Evaluation of novel cationic (99m)Tc-nitrido complexes as radiopharmaceuticals for heart imaging: improving liver clearance with crown ether groups

Abstract

This report describes the evaluation of a series of novel cationic (99m)Tc-nitrido complexes, [(99m)TcN(DTC)(PNP)]+ (DTC = crown ether-containing dithiocarbamates; PNP = bisphosphine), as potential radiotracers for myocardial perfusion imaging. Synthesis of cationic (99m)Tc-nitrido complexes was accomplished in two steps according to literature methods. Biodistribution studies were performed in rats.

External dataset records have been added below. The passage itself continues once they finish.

Definition may (f : fs) (path : string) (c : option string) : Prop :=
  exists ns, ns ∈ names f :: past f /\ left_by f ns path c.

(** A crash: each name as some namespace since the last sync had it, each file
    as it was synced, or anything. *)
Definition crashed (f f' : fs) : Prop :=
  (forall path, exists ns, ns ∈ names f :: past f /\ names f' !! path = ns !! path) /\
  (forall i, i ∈ flushed f -> bodies f' !! i = bodies f !! i) /\
  past f' = [] /\ dom (bodies f') = dom (bodies f) /\ flushed f' = dom (bodies f').

(** ** Saving *)

Inductive error :=
| MakeDirFailed | CreateFailed | WriteFailed | ErrShortWrite | SyncFailed | CloseFailed | ChmodFailed
| RenameFailed | SyncDirFailed.

(** Where [Save], [replace] and [fill] are; [stray] is a file that was not removed. *)
Inductive stage :=
| Begin
| Create
| Write (i : nat) (temp : string)
| Sync (i : nat) (temp : string)
| Close (i : nat) (temp : string) (err : option error)
| Chmod (i : nat) (temp : string)
| Rename (i : nat) (temp : string)
| Remove (i : nat) (temp : string) (err : error)
| SyncDir
| Finished (err : option error) (stray : option string).

(** What the operating system answers: success, the name [CreateTemp] chose, the
    bytes [Write] took. *)
Record outcome := MkOutcome { ok : bool; chosen : string; count : nat }.

Section save.
Variable windows : bool.
Variables path body : string.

Planar images of Sprague-Dawley rats administered with 15+/-2 MBq of cationic (99m)Tc radiotracer were obtained using a PhoGama large field-of-view Anger camera. Samples from both urine and feces were analyzed by a reversed-phase radio-HPLC method. Results from biodistribution studies showed that most of the cationic (99m)Tc-nitrido complexes have a high initial heart uptake with a long myocardial retention. They also show a rapid clearance from the liver and lungs. Cationic complexes [(99m)TcN(L2)(L6)]+ and [(99m)TcN(L4)(L6)]+ show heart/liver ratios four to five times better than that of (99m)Tc-sestamibi due to their much faster liver clearance. Their heart uptake and heart/liver ratio are comparable to that of (99m)TcN-DBODC5 within the experimental error. These findings have been confirmed by the results from imaging studies. Radio-HPLC analysis of urine and feces samples indicated that there was very little metabolism of cationic (99m)Tc-nitrido complexes in rats under anesthesia. The key finding of this study is that lipophilicity remains the most important factor affecting both heart uptake and target-to-background (T/B) ratios. Crown ethers are very useful functional groups to improve the liver clearance of cationic (99m)Tc-nitrido complexes. It is the combination of the appropriate DTCs and bisphosphines that results in cationic (99m)Tc-nitrido complexes with high heart uptake and fast clearance from the liver at the same time. The fast liver clearance of [(99m)TcN(L2)(L6)]+ and [(99m)TcN(L4)(L6)]+ suggests that they might be used to obtain clinically useful images as early as 30 min postinjection. [(99m)TcN(L2)(L6)]+ and [(99m)TcN(L4)(L6)]+ are very promising candidates for further evaluation in more extensive preclinical animal models.